Esa noche sueñas con el túnel. La linterna en tu casco ilumina un humo espeso. Avanzas entre rieles oxidados, y las paredes rezuman agua. A lo lejos escuchas golpes, respiraciones, murmullos que parecen rezos. Y de repente, un brazo se alarga desde la oscuridad, luego otro y luego otro y luego otro, casi cien brazos a tu alrededor intentando tocarte. Da la sensación de que todos los muertos de la mina están allí, mirándote. Cuando despiertas intentando sofocar un grito, el zumbido del pueblo sigue ahí, idéntico, y tus manos tiemblan.


Tu madre te ofrece café. No se miran. Habla sin decir nada. Dice que si trabajas unos meses, podrían arreglar la impresora, pagar la deuda de la luz, quizá poner un anuncio nuevo afuera del ciber. No te pide que olvides, solo que sigas.El problema es que no sabes cómo seguir sin traicionar.


Esa tarde, el cielo se vuelve gris y el viento arrastra polvo fino. Cierras las cortinas, apagas la computadora, miras alrededor. El ciber parece un lugar abandonado, porque lo es. Piensas en todo lo que se ha apagado ahí dentro: los juegos, las voces, las risas. Todo eso que era futuro y terminó en silencio.

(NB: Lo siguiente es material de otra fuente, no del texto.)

(** C36: On any array whose elements the guest's function compares with the key, bsearch
    ends within 65 rounds and returns the address of an element that the function finds
    equal to the key, or a null pointer; on an array in order it returns null only when no
    element is equal to the key. Memory does not change. *)
Theorem bsearch_finds key ck base els s : sane s -> getr X0 s = key -> getr X1 s = base -> getr X2 s = Z.of_nat (length els) -> getr X3 s = Z.of_nat size -> getr X4 s = compar -> compar <> 0 ->
  compares_key key ck s -> elements_ok els -> mapped base (Z.of_nat (length els * size)) s -> holds_at (byte_at s) base (flat els) ->
  wp hle_bsearch (fun r s' => r = Some tt /\ exists v, search_result ck base els v /\ returned s (byte_at s) v s') s.
Proof.
  intros Hs E0 E1 E2 E3 E4 Hc Hkey Hok Hm Hh. unfold hle_bsearch. do 5 apply wp_reg. rewrite E0, E1, E2, E3, E4, (proj2 (Z.eqb_neq compar 0)), (proj2 (Z.eqb_neq (Z.of_nat size) 0)) by (done || lia).
  rewrite !orb_false_r. pose proof (mapped_range _ _ _ (sane_mem _ Hs) Hm) as Hr. destruct (Z.eqb_spec (Z.of_nat (length els)) 0) as [Hz|Hn].
  { destruct els; [|cbn in Hz; lia]. apply wp_bind. eapply wp_set; [by apply became_refl|done|]. intros s' HR. apply wp_ret. split; [done|]. exists 0. split; [by right|done]. }
  apply wp_bind. refine (wp_mono _ _ _ _ (bsearch_loop_spec key ck s base els Hs Hkey Hok Hm Hh 65 0 (length els) s _ _ _ _ _ _) _).
  - lia.
  - lia.
  - rewrite Nat.sub_0_r. change (2 ^ (Z.of_nat 65 - 1)) with two64. nia.
  - lia.
  - intros _ i e Hi Hl. apply lookup_lt_Some in Hi. lia.
  - by apply became_refl.
  - intros r s' [Hb (v & -> & Hv)]. apply wp_bind. eapply wp_set; [exact Hb| |intros s'' HR; apply wp_ret; split; [done|]; by exists v].
    destruct Hv as [(i & e & -> & Hi & _)|[-> _]]; [|done]. apply lookup_lt_Some in Hi. u64_lia || (unfold two64 in *; nia).
Qed.

End Sort.

(** * Bytes in the order of their values *)

Definition byte_cmp (x y : list Z) : Z := Z.sgn (le_value x - le_value y).
#[local] Instance byte_calls : GuestFun (mstate (E := RefEnv)) := fun _ args s =>
  match args with
  | [a; b] => Ret (match gread a 1 s, gread b 1 s with Some x, Some y => u64 (byte_cmp x y) | _, _ => 0 end) s
  | _ => Ret 0 s
  end.
#[local] Instance byte_orders : Orders byte_cmp.
Proof. constructor; unfold byte_cmp; intros; lia. Qed.

Lemma byte_cmp_int x y : s32 (u64 (byte_cmp x y)) = byte_cmp x y.
Proof. unfold byte_cmp. assert (Hc : Z.sgn (le_value x - le_value y) = 1 \/ Z.sgn (le_value x - le_value y) = 0 \/ Z.sgn (le_value x - le_value y) = -1) by lia. by destruct Hc as [-> | [-> | ->]]. Qed.

Lemma byte_call a b x y (s : mstate (E := RefEnv)) : sane s -> length x = 1%nat -> length y = 1%nat -> mapped a 1 s -> mapped b 1 s -> holds_at (byte_at s) a x -> holds_at (byte_at s) b y ->
  call_function_safe 0x400000 [a; b] s = Ret (u64 (byte_cmp x y)) s.
Proof.
  intros Hs Lx Ly Ma Mb Hx Hy. unfold call_function_safe, byte_calls.
  pose proof (gread_holds a x s (sane_mem _ Hs)) as Gx. pose proof (gread_holds b y s (sane_mem _ Hs)) as Gy. rewrite Lx in Gx. rewrite Ly in Gy. change (Z.of_nat 1) with 1 in *.
  rewrite Gx, Gy; [done|exact Mb|by intros ->|exact Hy|exact Ma|by intros ->|exact Hx].
Qed.

Lemma bytes_compared : compares_elements byte_cmp 0x400000 1.
Proof.
  intros a b x y s Hs Lx Ly Ma Mb Hx Hy. eexists _, s. split; [by apply (byte_call a b x y s)|]. split; [by apply became_refl|apply byte_cmp_int].
Qed.

Lemma qsort_sorts_witness : wp hle_qsort (fun _ s' => byte_at s' HEAP_BASE = Some 3 /\ byte_at s' (HEAP_BASE + 1) = Some 5 /\ byte_at s' (HEAP_BASE + 2) = Some 9) (mb_mem [5; 9; 3] HEAP_BASE 3 1 0x400000).
Proof.
  refine (wp_mono _ _ _ _ (qsort_sorts byte_cmp 0x400000 1 ltac:(lia) bytes_compared HEAP_BASE [[5]; [9]; [3]] (mb_mem [5; 9; 3] HEAP_BASE 3 1 0x400000) _ _ _ _ _ _ _ _ _ _ _) _);
    [apply mb_mem_sane|reflexivity|reflexivity|reflexivity|reflexivity|done|by repeat constructor|apply mb_mem_mapped; unfold HEAP_SIZE; cbn; lia|apply holds_check_ok; vm_compute; reflexivity|reflexivity|reflexivity|].
  intros _ s' (els & Hp & Hsrt & Hb). assert (els = [[3]; [5]; [9]]) as ->; [|split_and!; rewrite (bc_byte _ _ _ Hb); reflexivity].
  apply (StronglySorted_unique_strong (ordered_by byte_cmp)); [|done| |rewrite Hp; apply Permutation_sym, (Permutation_cons_append [[5]; [9]] [3])].
  - intros x y Hx Hy. rewrite Hp in Hx. assert (y = [3] \/ y = [5] \/ y = [9]) as Hy' by (set_solver). set_unfold in Hx. unfold ordered_by, byte_cmp. destruct Hx as [-> | [-> | [-> | []]]], Hy' as [-> | [-> | ->]]; cbn; lia || done.
  - repeat constructor; unfold ordered_by, byte_cmp; cbn; lia.
Defined.

(** The key 9 is at the end of the array. *)
Definition find_mem : mstate (E := RefEnv) := putr X4 0x400000 (mb_mem [3; 5; 9; 9] (HEAP_BASE + 3) HEAP_BASE 3 1).

Lemma find_mem_sane : sane find_mem.
Proof.
  pose proof (mb_mem_sane [3; 5; 9; 9] (HEAP_BASE + 3) HEAP_BASE 3 1) as [H1 H2 H3 H4]. constructor; [by apply ok_putr|by apply cpu_putr|by apply host_putr|done].
Qed.

Lemma find_mem_mapped a n : HEAP_BASE <= a -> a + n <= HEAP_BASE + HEAP_SIZE -> 0 < n -> mapped a n find_mem.
Proof. intros. by apply mapped_putr, mb_mem_mapped. Qed.

Lemma find_mem_key : compares_key 0x400000 1 (HEAP_BASE + 3) (byte_cmp [9]) find_mem.
Proof.
  intros b y s Hb Ly My Hy. pose proof Hb as [H1 H2 _ H4 _]. eexists _, s. split; [apply (byte_call (HEAP_BASE + 3) b [9] y s H1 eq_refl Ly)|split; [|apply byte_cmp_int]].
  - apply H2, find_mem_mapped; unfold HEAP_SIZE; lia.
  - exact My.
  - apply (holds_at_ext (byte_at find_mem) _ _ _ (fun z _ => eq_sym (H4 z))). apply holds_check_ok; vm_compute; reflexivity.
  - exact (holds_at_ext (byte_at find_mem) _ _ _ (fun z _ => eq_sym (H4 z)) Hy).
  - eapply became_ext; [exact H4|exact (became_refl s H1)].
Qed.

Lemma bsearch_finds_witness : wp hle_bsearch (fun r s' => r = Some tt /\ getr X0 s' = HEAP_BASE + 2) find_mem.
Proof.
  refine (wp_mono _ _ _ _ (bsearch_finds 0x400000 1 ltac:(lia) (HEAP_BASE + 3) (byte_cmp [9]) HEAP_BASE [[3]; [5]; [9]] find_mem find_mem_sane _ _ _ _ _ _ find_mem_key _ _ _) _);
    [reflexivity|reflexivity|reflexivity|reflexivity|reflexivity|done|by repeat constructor| |apply holds_check_ok; vm_compute; reflexivity|].
  - apply find_mem_mapped; unfold HEAP_SIZE; cbn; lia.
  - intros r s' [-> (v & Hv & HR)]. split; [done|]. rewrite (rt_value _ _ _ _ HR). destruct Hv as [(i & e & -> & Hi & Hc)|[-> Hn]].
    + destruct i as [|[|[|i]]]; cbn in Hi; simplify_eq; done.
    + exfalso. apply (proj1 (Forall_forall _ _) (Hn ltac:(intros i j x y Hi Hj Hl; destruct i as [|[|[|i]]], j as [|[|[|j]]]; cbn in Hi, Hj; simplify_eq; split; done || lia)) [9]); [set_solver|done].
Defined.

Cuando sales, el viento te golpea la cara. Caminas hacia el cerro. No piensas en nada, solo escuchas el sonido del polvo bajo tus botas. La mina se levanta al fondo, enorme, viva. A su entrada, los hombres esperan el cambio de turno, con los rostros y las manos tiznadas de negro. Te miran pasar. No dices nada.


El guardia anota algo en su libreta.

El aire huele a hierro.

El suelo vibra.


No hay una decisión clara. Solo el eco de un paso más hacia adelante.


Y el zumbido, siempre el zumbido, repitiendo bajo tierra los nombres que nadie dice ya.